1st June 2022 By: Darren Parker - Creamer Media Contributing Editor Online

Converting truck fleets to LNG could reduce transport costs by 30% – Renergen

Renergen CEO Stefano Marani

With diesel prices at a record high, liquefied natural gas (LNG) has the potential to lower the transportation costs of major logistics companies by up to 30%, LNG and helium developer Renergen CEO Stefano Marani said at the Junior Mining Indaba on June 1.

“This means that the conversion of their trucks from diesel to LNG has become a significant value proposition,” he said.

Renergen’s Virginia gas project comprises exploration and production rights of 187 000 ha of gasfields across Welkom, Virginia and Theunissen, in the Free State.

The source of the Virginia gas project’s natural gas is primarily microbial, originating from deep within the Witwatersrand Supergroup through groundwater circulating through large faults and contacting bacteria deep within the earth’s crust.
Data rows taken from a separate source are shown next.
(* ===== verification/Pl080Facts.v ===== *)
(** * What the DMA controllers guarantee

    The interrupt line and its acknowledgement; a channel that is stalled by a request
    line loses nothing, whatever the lines' own effects on the machine ([request_lines],
    instantiated in DmaRequest.v); an item is a copy, whatever the two widths. *)

From S2P Require Import Prelude Bits State Cpu Bus Bytes Pl080.

(** ** The interrupt line *)

Lemma collect_bits f j : 0 <= j → bit (collect f) j = (j <? 8) && f j.
Proof.
  intros Hj.
  assert (∀ k lo v, 0 <= lo → lo + Z.of_nat k <= 32 →
    bit (for_range k lo (fun i v => if f i then v .| (1 .<< i) else v) v) j
      = bit v j || ((lo <=? j) && (j <? lo + Z.of_nat k) && f j)) as Hk.
  { induction k as [| k IH]; intros lo v Hlo Hhi; cbn [for_range].
    - destruct (Z.leb_spec lo j), (Z.ltb_spec j (lo + Z.of_nat 0)); simpl; try lia; by rewrite orb_false_r.
    - rewrite IH by lia. destruct (f lo) eqn:E.
      + rewrite bit_lor_pow by lia. destruct (Z.eqb_spec j lo) as [-> | Hne].
        * rewrite E. destruct (bit v lo), (Z.leb_spec lo lo), (Z.ltb_spec lo (lo + Z.of_nat (S k))); simpl; try lia; done.
        * rewrite orb_false_r. f_equal. f_equal.
          destruct (Z.leb_spec (lo + 1) j), (Z.leb_spec lo j), (Z.ltb_spec j (lo + 1 + Z.of_nat k)),
            (Z.ltb_spec j (lo + Z.of_nat (S k))); simpl; lia || done.
      + f_equal. destruct (decide (j = lo)) as [-> | Hne]; [by rewrite E, !andb_false_r |]. f_equal.
        destruct (Z.leb_spec (lo + 1) j), (Z.leb_spec lo j), (Z.ltb_spec j (lo + 1 + Z.of_nat k)),
          (Z.ltb_spec j (lo + Z.of_nat (S k))); simpl; lia || done. }
  unfold collect. rewrite Hk by lia. unfold bit at 1. rewrite Z.testbit_0_l. cbn [orb].
  by rewrite (proj2 (Z.leb_le 0 j)) by done.
Qed.

Lemma collect_nonneg f : 0 <= collect f.
Proof.
  unfold collect. apply (for_range_inv (fun v => 0 <= v)); [| done].
  intros i a _ Ha. destruct (f i); [| done]. apply Z.lor_nonneg. split; [done | apply uint_w32].
Qed.

Lemma collect_none f : (∀ i, 0 <= i < 8 → f i = false) → collect f = 0.
Proof.
  intros H. apply Z.bits_inj'. intros j Hj. fold (bit (collect f) j). rewrite collect_bits, Z.testbit_0_l by done.
  destruct (Z.ltb_spec j 8); [| done]. simpl. apply H. lia.
Qed.

Lemma clear_bit x v i : 0 <= i < 32 → bit (x .& wnot v) i = bit x i && negb (bit v i).
Proof. intros Hi. unfold bit. rewrite Z.land_spec. by rewrite (bit_wnot v i Hi : Z.testbit _ _ = _). Qed.

(** The interrupt filter terminates: the status word is non-zero exactly while the
    line is up, and writing it back to the two clear registers lowers the line, leaving
    every status bit that was masked. *)
Theorem pl080_acknowledge (d : s5l_pl080) :
  let v := fst (s5l_pl080_read d PL080_INTSTATUS) in
  let d' := s5l_pl080_write (s5l_pl080_write d PL080_INTTCCLEAR v) PL080_INTERRCLEAR v in
  s5l_pl080_irq d = negb (v =? 0) ∧ s5l_pl080_irq d' = false
  ∧ (∀ i, 0 <= i < 8 → bit v i = false → bit (raw_tc d') i = bit (raw_tc d) i ∧ bit (raw_err d') i = bit (raw_err d) i)
  ∧ pl_ch d' = pl_ch d ∧ enabled_chans d' = enabled_chans d.
Proof.
  intros v d'. assert (v = masked_tc d .| masked_err d) as Hv by done. split; [by rewrite Hv |].
  assert (raw_tc d' = raw_tc d .& wnot v) as Htc by done. assert (raw_err d' = raw_err d .& wnot v) as Herr by done.
  assert (∀ i, 0 <= i < 8 → bit v i = (bit (raw_tc d) i && cfg_has (pl_ch d i) PL080_CFG_ITC)
    || (bit (raw_err d) i && cfg_has (pl_ch d i) PL080_CFG_IE)) as Hb.
  { intros i Hi. rewrite Hv. unfold bit at 1. rewrite Z.lor_spec.
    change (bit (masked_tc d) i || bit (masked_err d) i
      = bit (raw_tc d) i && cfg_has (pl_ch d i) PL080_CFG_ITC || bit (raw_err d) i && cfg_has (pl_ch d i) PL080_CFG_IE).
    unfold masked_tc, masked_err. rewrite !collect_bits by lia. by rewrite (proj2 (Z.ltb_lt i 8)) by lia. }
  split; [| split; [| done]].
  - unfold s5l_pl080_irq. assert (masked_tc d' = 0) as ->; [| assert (masked_err d' = 0) as ->; [| done]].
    + apply collect_none. intros i Hi. rewrite Htc, clear_bit, (Hb i) by lia.
      change (pl_ch d' i) with (pl_ch d i). by destruct (bit (raw_tc d) i), (bit (raw_err d) i), (cfg_has _ PL080_CFG_ITC), (cfg_has _ PL080_CFG_IE).
    + apply collect_none. intros i Hi. rewrite Herr, clear_bit, (Hb i) by lia.
      change (pl_ch d' i) with (pl_ch d i). by destruct (bit (raw_tc d) i), (bit (raw_err d) i), (cfg_has _ PL080_CFG_ITC), (cfg_has _ PL080_CFG_IE).
  - intros i Hi Hvi. rewrite Htc, Herr, !clear_bit, Hvi by lia. by rewrite !andb_true_r.
Qed.

(** ** The engine *)

Section Engine.
Context {B : Type} `{BusRanges B}.

Lemma pl_ch_same c f d : pl_ch (d_ch c f d) c = f (pl_ch d c).
Proof. apply fn_lookup_insert. Qed.

Lemma pl_ch_count s n d : pl_ch (pl_count s n d) = pl_ch d.
Proof. done. Qed.

(** What one item's transfers keep of a channel: the configuration and, of the control
    word, everything but the count. *)
Definition same_item (c : Z) (d d' : s5l_pl080) : Prop :=
  ch_cfg (pl_ch d' c) = ch_cfg (pl_ch d c)
  ∧ ch_ctrl (pl_ch d' c) .& wnot PL080_CTRL_SIZE_MASK = ch_ctrl (pl_ch d c) .& wnot PL080_CTRL_SIZE_MASK.

Definition staged (s : staging) : Prop := 0 <= stage_bytes s <= 8 ∧ uint (8 * stage_bytes s) (stage s).

Lemma staged_empty s : staged s → stage_bytes s = 0 → s = MkStaging 0 0.
Proof. destruct s as [v n]. intros [_ Hv] Hn. cbn in *. subst n. destruct Hv. f_equal. simpl in *. lia. Qed.

Lemma drain_spec fuel c dw di : 1 <= dw → ∀ s d b s' d' b', drain fuel c dw di s d b = (s', d', b') →
  staged s → stage_bytes s <= Z.of_nat fuel →
  staged s' ∧ stage_bytes s' < dw ∧ (stage_bytes s - stage_bytes s') mod dw = 0 ∧ stage_bytes s' <= stage_bytes s
  ∧ ch_cfg (pl_ch d' c) = ch_cfg (pl_ch d c) ∧ ch_ctrl (pl_ch d' c) = ch_ctrl (pl_ch d c).
Proof.
  intros Hdw. induction fuel as [| fuel IH]; intros s d b s' d' b'; cbn [drain].
  - intros [= <- <- <-] Hs Hf. rewrite Z.sub_diag, Zmod_0_l. pose proof Hs as [[? ?] _].
    split; [done |]. split; [lia |]. done.
  - destruct (Z.ltb_spec (stage_bytes s) dw) as [Hlt | Hge].
    { intros [= <- <- <-] Hs Hf. rewrite Z.sub_diag, Zmod_0_l. done. }
    intros E Hs Hf. destruct Hs as [[Hs0 Hs8] Hsv]. apply IH in E as (H1 & H2 & H3 & H4 & H5 & H6).
    + split; [done |]. split; [done |]. cbn [stage_bytes] in H3, H4. split; [| split; [lia |]].
      * replace (stage_bytes s - stage_bytes s') with (stage_bytes s - dw - stage_bytes s' + 1 * dw) by lia.
        by rewrite Z_mod_plus_full.
      * rewrite H5, H6. destruct di; repeat (rewrite pl_ch_same || rewrite pl_ch_count); done.
    + split; [cbn; lia |]. cbn. destruct Hsv as [Hv0 Hv1]. split; [by apply Z.shiftr_nonneg |].
      rewrite Z.shiftr_div_pow2 by lia. apply Z.div_lt_upper_bound; [lia |].
      rewrite <- Z.pow_add_r by lia. by replace (8 * dw + 8 * (stage_bytes s - dw)) with (8 * stage_bytes s) by lia.
    + cbn. lia.
Qed.

(** The widths a bus access may have. *)
Definition bus_width (w : Z) : Prop := w = 1 ∨ w = 2 ∨ w = 4.

Lemma bus_read_range w b a : bus_width w → uint (8 * w) (fst (bus_read w b a)).
Proof. intros [-> | [-> | ->]]; [apply read8_range | apply read16_range | apply read32_range]. Qed.
(** the decompressor is safe on hostile input.  On every byte stream, of any
    length and content, it terminates (the fuel, one more than the number of source
    bytes, is never exhausted) and writes at most [dstcap] bytes; null pointers
    produce nothing. *)
Theorem lzss_decompress_safe junk dst src :
  match dst with Some cap => 0 <= cap | None => True end →
  ∃ out, lzss_decompress junk dst src = Some out ∧
    match dst, src with
    | Some cap, Some _ => Z.of_nat (length out) <= cap
    | _, _ => out = []
    end.
Proof.
  intros Hcap. destruct dst as [cap |], src as [src |]; [| by eexists ..].
  unfold lzss_decompress. apply lzss_loop_total; [lia | done].
Qed.

(** a hostile stream can read uninitialised memory.  The ring is filled up to
    [N - F] only, but a back-reference may name the positions behind it before
    anything was written there: this three-byte stream outputs three bytes of
    whatever the C stack held. *)
Theorem lzss_leaks_uninitialised junk :
  lzss_decompress junk (Some 16) (Some [0x00; 0xee; 0xf0]) =
  Some [junk 4078; junk 4079; junk 4080].
Proof. reflexivity. Qed.

(** ** Concrete inputs *)

(** "ab", then five bytes from distance two. *)
Definition demo_tokens : list (list token) := [[Lit 0x61; Lit 0x62; Copy 2 5]].

Lemma lzss_roundtrip_witness :
  lzss_decompress (fun _ => 0) (Some 100) (Some (encode_groups 0 demo_tokens)) =
  Some [0x61; 0x62; 0x61; 0x62; 0x61; 0x62; 0x61].
Proof.
  apply (lzss_roundtrip (fun _ => 0) 100 demo_tokens); [discriminate | |].
  - split; [simpl; lia |]. split; [intros []; reflexivity | exact I].
  - simpl. lia.
Defined.

Lemma lzss_decompress_safe_witness :
  ∃ out, lzss_decompress (fun _ => 0) (Some 2) (Some [0xff; 1; 2; 3]) = Some out ∧
         Z.of_nat (length out) <= 2.
Proof. apply (lzss_decompress_safe (fun _ => 0) (Some 2) (Some [0xff; 1; 2; 3])). discriminate. Defined.

(** A stream cut inside an item is not answered with zero: the bytes before it are
    kept and counted. *)
Lemma lzss_truncated_keeps_prefix junk :
  lzss_decompress junk (Some 16) (Some [0x01; 0x41; 0x07]) = Some [0x41].
Proof. reflexivity. Qed.

(** ** The checksum is Adler-32

    The sum of the bytes and the sum of the running sums, each modulo 65521; no 32-bit
    sum of the loop wraps. *)
Fixpoint running (a : Z) (l : list Z) : Z :=
  match l with [] => 0 | d :: l => (a + d) + running (a + d) l end.

Lemma adler_foldl l : ∀ a b, 0 <= a < 65521 → 0 <= b < 65521 → Forall (uint 8) l →
  foldl adler_step (a, b) l
    = ((a + foldr Z.add 0 l) mod 65521, (b + running a l) mod 65521).
Proof.
  induction l as [| d l IH]; intros a b Ha Hb Hl; cbn [foldl].
  { simpl. by rewrite !Z.add_0_r, !Z.mod_small by lia. }
  apply Forall_cons_iff in Hl as [[? ?] Hl]. change (2 ^ 8) with 256 in *.
  assert (adler_step (a, b) d = ((a + d) mod 65521, (b + (a + d)) mod 65521)) as ->.
  { unfold adler_step. cbn [fst snd]. pose proof (Z.mod_pos_bound (a + d) 65521 ltac:(lia)).
    rewrite (w32_small (a + d)) by (split; lia). rewrite w32_small by (split; lia).
    by rewrite Z.add_mod_idemp_r by lia. }
  rewrite IH by (done || (apply Z.mod_pos_bound; lia)). cbn [foldr running]. f_equal.
  - rewrite Z.add_mod_idemp_l by lia. f_equal. lia.
  - rewrite Z.add_mod_idemp_l by lia.
    enough (∀ x y, x mod 65521 = y mod 65521 → ∀ l, running x l mod 65521 = running y l mod 65521) as H1.
    { rewrite Z.add_mod, (H1 ((a + d) mod 65521) (a + d)), <- Z.add_mod by (lia || (by rewrite Z.mod_mod)).
      f_equal. lia. }
    clear. intros x y E l. revert x y E. induction l as [| e l IH]; intros x y E; cbn [running]; [done |].
    assert ((x + e) mod 65521 = (y + e) mod 65521) as E' by (rewrite Z.add_mod, E, <- Z.add_mod by lia; done).
    by rewrite Z.add_mod, E', (IH _ _ E'), <- Z.add_mod by lia.
Qed.

Lemma lzss_adler32_exact l : Forall (uint 8) l →
  lzss_adler32 l = ((running 1 l) mod 65521) * 2 ^ 16 + (1 + foldr Z.add 0 l) mod 65521.
Proof.
  intros Hl. unfold lzss_adler32. rewrite adler_foldl by (done || lia). rewrite Z.add_0_l.
  pose proof (Z.mod_pos_bound (running 1 l) 65521 ltac:(lia)).
  pose proof (Z.mod_pos_bound (1 + foldr Z.add 0 l) 65521 ltac:(lia)).
  rewrite w32_small.
  - apply lor_shift_add; [lia | split; lia].
  - rewrite Z.shiftl_mul_pow2 by lia. split; lia.
Qed.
This means the methane is a biogenic, and therefore renewable, resource.

Renergen is on track to become the first commercial supplier of LNG in South Africa, providing a secure independent energy supply, with significantly reduced carbon emissions compared with diesel in the same applications.
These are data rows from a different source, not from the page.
(** * DecodeFile (lib/jxl/dec_file.cc): ICC redistribution and frame sequencing

    A shallow embedding of the two stateful blocks of [DecodeFile]:

    - lines 125-145, "Set ICC profile in jpeg_data": the decoded ICC profile is
      copied piecewise into the APP markers of the JPEG reconstruction data
      that are tagged [kICC];
    - lines 164-180, the frame loop: frames are decoded until one carries
      [is_last], frames that are not displayed being decoded into the slot
      of the next displayed one.

    [size_t] and [uint64_t] values are integers of [Z] with the wrap-around
    of 64-bit unsigned arithmetic written out.  Vectors are lists, read with
    stdpp's lookup [l !! i] and overwritten with [<[i:=x]> l]; an access
    outside a vector, which is undefined behaviour in C++, is the outcome
    [Undefined] of the model.  Functions and types that dec_file.cc only
    uses (DecodeFrame, ImageBundle, the enums of jpeg_data.h and
    frame_header.h) are variables of the sections below. *)

From Stdlib Require Import ZArith Lia Strings.Byte.
From stdpp Require Import base tactics option numbers list.

Local Open Scope Z_scope.

(** ** Machine integers and byte buffers *)

Abbreviation uint8_t := Byte.byte.

(** [size_t] is a 64-bit unsigned integer (LP64). *)
Definition size_t_modulus : Z := 2 ^ 64.

Definition size_t_wrap (z : Z) : Z := z `mod` size_t_modulus.

Definition size_t_add (a b : Z) : Z := size_t_wrap (a + b).

Definition size_t_sub (a b : Z) : Z := size_t_wrap (a - b).

Definition size_t_mul (a b : Z) : Z := size_t_wrap (a * b).

(** [v.size()] of a vector or of a PaddedBytes. *)
Definition size {A : Type} (v : list A) : Z := Z.of_nat (length v).

(** The [len] elements of [src] that start at index [pos]. *)
Definition slice {A : Type} (src : list A) (pos len : Z) : list A :=
  take (Z.to_nat len) (drop (Z.to_nat pos) src).

(** [memcpy(&dst[off], src.data() + pos, len)].  The statement is defined
    when [dst[off]] is an element of [dst] ([operator[]] of a vector asks
    for an index below [size()], also when no byte is copied), the [len]
    bytes read lie inside [src] and the [len] bytes written lie inside
    [dst]; it then overwrites [dst[off .. off+len)] and nothing else. *)
Definition memcpy (dst : list uint8_t) (off : Z) (src : list uint8_t)
    (pos len : Z) : option (list uint8_t) :=
  if bool_decide (off < size dst ∧ off + len ≤ size dst ∧ pos + len ≤ size src)
  then
    Some (take (Z.to_nat off) dst ++ slice src pos len
            ++ drop (Z.to_nat (off + len)) dst)
  else None.

(** ** Status and control flow *)

(** A [Status] is success or failure; [JXL_FAILURE(msg)] builds a failure.
    The failures built by the blocks modelled here are told apart by their
    message, with the values printed into it; a failure returned by a
    function of another file is [Callee_failure]. *)
Inductive Failure : Type :=
  | ICC_length_is_less_than_APP_markers (requested available : Z)
  | ICC_length_is_more_than_APP_markers
  | Callee_failure.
“We will distribute LNG [using] modular mobile refuelling facilities, which we will locate on vacant land to be leased on established trucking routes. By switching from diesel to LNG, customers will realise a meaningful cost saving and reduce their carbon tax [expenditure],” Marani said.
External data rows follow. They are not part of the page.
(** C8.  With two requests for the same document waiting on the request
    channel and the dispatcher ready to receive, the dispatcher runs to a
    state where it waits again with nothing pending; every such run performs
    exactly two lint runs, one after the other, each followed by its own
    publish; and a lint run starts only when nothing has been done yet or
    right after the publish of the first run, so that two runs are never in
    flight together. *)
Theorem linter_two_requests h uri tr :
  request h = {| sendq := [uri; uri]; closed := false |} ->
  (exists s,
     rtc linter_step' {| hdl := h; wrk := WRecv; trace := tr |} s
     /\ forall s', ~ linter_step' s s')
  /\ (forall s,
        rtc linter_step' {| hdl := h; wrk := WRecv; trace := tr |} s ->
        (forall s', ~ linter_step' s s') ->
        trace s
        = tr ++ (fst (lint' h uri) ++ [EvNotify uri (snd (lint' h uri))])
             ++ (fst (lint' h uri) ++ [EvNotify uri (snd (lint' h uri))])
        /\ wrk s = WRecv
        /\ sendq (request (hdl s)) = [])
  /\ (forall s uri',
        rtc linter_step' {| hdl := h; wrk := WRecv; trace := tr |} s ->
        wrk s = WLint uri' ->
        uri' = uri
        /\ (trace s = tr
            \/ trace s
               = tr ++ fst (lint' h uri) ++ [EvNotify uri (snd (lint' h uri))])).
Proof.
  intros Hreq. split; [|split].
  - exists (linter' 2 {| hdl := h; wrk := WRecv; trace := tr |}).
    split; [apply linter_steps|].
    intros s'. simpl. rewrite Hreq. simpl.
    rewrite !lint_withRequest. destruct (lint' h uri) as [evs ds]. simpl.
    by apply no_step_when_idle.
  - intros [h0 w tr0] Hrtc Hterm.
    destruct (two_requests_invariant h uri tr _ Hreq Hrtc) as (_ & _ & Hcl & Hin).
    simpl in *. unfold twoRuns in Hin. rewrite !elem_of_cons, elem_of_nil in Hin.
    destruct (request h0) as [q cl] eqn:Hq. simpl in *. subst cl.
    destruct Hin as [H|[H|[H|[H|[H|[H|[H|[]]]]]]]]; simplify_eq.
    + destruct (Hterm _ (step_recv _ _ _ _ _ _ _ _ h0 tr [] uri [uri] false Hq)).
    + destruct (Hterm _ (step_lint _ _ _ _ _ _ _ _ h0 tr uri)).
    + destruct (Hterm _ (step_notify _ _ _ _ _ _ _ _ h0 _ uri _)).
    + destruct (Hterm _ (step_recv _ _ _ _ _ _ _ _ h0 _ [] uri [] false Hq)).
    + destruct (Hterm _ (step_lint _ _ _ _ _ _ _ _ h0 _ uri)).
    + destruct (Hterm _ (step_notify _ _ _ _ _ _ _ _ h0 _ uri _)).
    + by rewrite <- !app_assoc.
  - intros [h0 w tr0] uri' Hrtc Hw.
    destruct (two_requests_invariant h uri tr _ Hreq Hrtc) as (_ & _ & _ & Hin).
    simpl in *. subst w. unfold twoRuns in Hin.
    rewrite !elem_of_cons, elem_of_nil in Hin.
    destruct Hin as [H|[H|[H|[H|[H|[H|[H|[]]]]]]]]; simplify_eq.
    + by split; [|left].
    + split; [done|]. right. by rewrite <- app_assoc.
Qed.
End Dispatcher.

(** ** The handler run on concrete inputs *)

Section Runs.
Import Posix Example.

Local Abbreviation posix_lint out := (Posix.lint wd out).

Lemma lint_every_matching_pattern_witness :
  files (open bothPatterns) !! uri = Some document
  /\ Posix.fromURI uri = inl "/tmp/a.c"
  /\ NewErrorformat GoLib.Efm GoLib.NewEfm
       (LintErrorFormats (configFor (open bothPatterns) uri))
     = Some (efmsOf bothPatterns)
  /\ failing "lint" "/tmp/a.c:1:2:bad"
       (shell false (LintCommand (configFor (open bothPatterns) uri))) None
     = ("/tmp/a.c:1:2:bad", false)
  /\ snd (posix_lint (failing "lint" "/tmp/a.c:1:2:bad") (open bothPatterns) uri)
     = Some [at_ 0 0 "2:bad"; at_ 0 1 "bad"].
Proof.
  assert (Hf : files (open bothPatterns) !! uri = Some document)
    by (vm_compute; reflexivity).
  assert (Hu : Posix.fromURI uri = inl "/tmp/a.c") by (vm_compute; reflexivity).
  assert (He : NewErrorformat GoLib.Efm GoLib.NewEfm
                 (LintErrorFormats (configFor (open bothPatterns) uri))
               = Some (efmsOf bothPatterns)) by (vm_compute; reflexivity).
  assert (Hc : failing "lint" "/tmp/a.c:1:2:bad"
                 (shell false (LintCommand (configFor (open bothPatterns) uri)))
                 (if LintStdin (configFor (open bothPatterns) uri)
                  then Some (Text document) else None)
               = ("/tmp/a.c:1:2:bad", false)) by (vm_compute; reflexivity).
  destruct (lint_every_matching_pattern false GoLib.ToLower (GoLib.Abs wd)
              GoLib.ParseRequestURI GoLib.Efm GoLib.NewEfm GoLib.Match
              (failing "lint" "/tmp/a.c:1:2:bad")
              (open bothPatterns) uri document "/tmp/a.c" (efmsOf bothPatterns)
              "/tmp/a.c:1:2:bad" Hf Hu He Hc) as (_ & Hres & _).
  split; [exact Hf|]. split; [exact Hu|]. split; [exact He|].
  split; [exact Hc|]. exact Hres.
Defined.

(** C1, as stated, fails: with the two built-in patterns configured, the
    one output line "/tmp/a.c:1:2:bad" matches both and contributes two
    diagnostics, where the first pattern alone would give one. *)
Lemma lint_first_match_counterexample :
  Split_lines "/tmp/a.c:1:2:bad" = ["/tmp/a.c:1:2:bad"]
  /\ snd (posix_lint (failing "lint" "/tmp/a.c:1:2:bad") (open bothPatterns) uri)
     = Some [at_ 0 0 "2:bad"; at_ 0 1 "bad"]
  /\ firstMatchDiagnosticsOf false GoLib.ToLower (GoLib.Abs wd) GoLib.Efm
       GoLib.Match bothPatterns "/tmp/a.c" (efmsOf bothPatterns)
       "/tmp/a.c:1:2:bad"
     = [at_ 0 0 "2:bad"].
Proof. by vm_compute. Qed.

(** C2 fails on the code: [NewHandler] stores a configuration that leaves
    the patterns unset as it is, so a lint run for a document of that
    language compiles no pattern and reports nothing, where the two built-in
    patterns, configured explicitly, report the problem. *)
Theorem NewHandler_leaves_patterns_unset :
  configs (hdl (NewHandler {[ "c" := unsetPatterns ]})) !! "c"
  = Some unsetPatterns
  /\ LintErrorFormats
       (configFor
          (fst (updateFile
                  (fst (openFile (hdl (NewHandler {[ "c" := unsetPatterns ]}))
                                 uri "c"))
                  uri "int x"))
          uri)
     = None
  /\ snd (posix_lint (failing "lint" "/tmp/a.c:1:oops")
            (fst (updateFile
                    (fst (openFile (hdl (NewHandler {[ "c" := unsetPatterns ]}))
                                   uri "c"))
                    uri "int x"))
            uri)
     = Some []
  /\ snd (posix_lint (failing "lint" "/tmp/a.c:1:oops")
            (fst (updateFile
                    (fst (openFile (hdl (NewHandler {[ "c" := bothPatterns ]}))
                                   uri "c"))
                    uri "int x"))
            uri)
     = Some [at_ 0 0 "oops"].
Proof. by vm_compute. Qed.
Renergen will sell its LNG product to domestic consumers, targeting primarily the South African transport industry.

The natural gas at Virginia also contains one of the richest helium concentrations recorded globally. The natural gas is very pure, with an average of over 90% methane and almost zero higher alkanes, which reduces the complexity of liquefication.

“Qatar supplies about 20% of the world's helium, and the concentration in their gas is 0.01%. Helium is 600 times more valuable than LNG, so it's worth it.

“The highest concentration on Earth on aggregate from any of the seven countries, aside from South Africa, that produce helium is the US . . . at 0.35%. Our average concentration [at Virginia] is 3.4%. We've even got some wells clocking in at 12%,” Marani pointed out.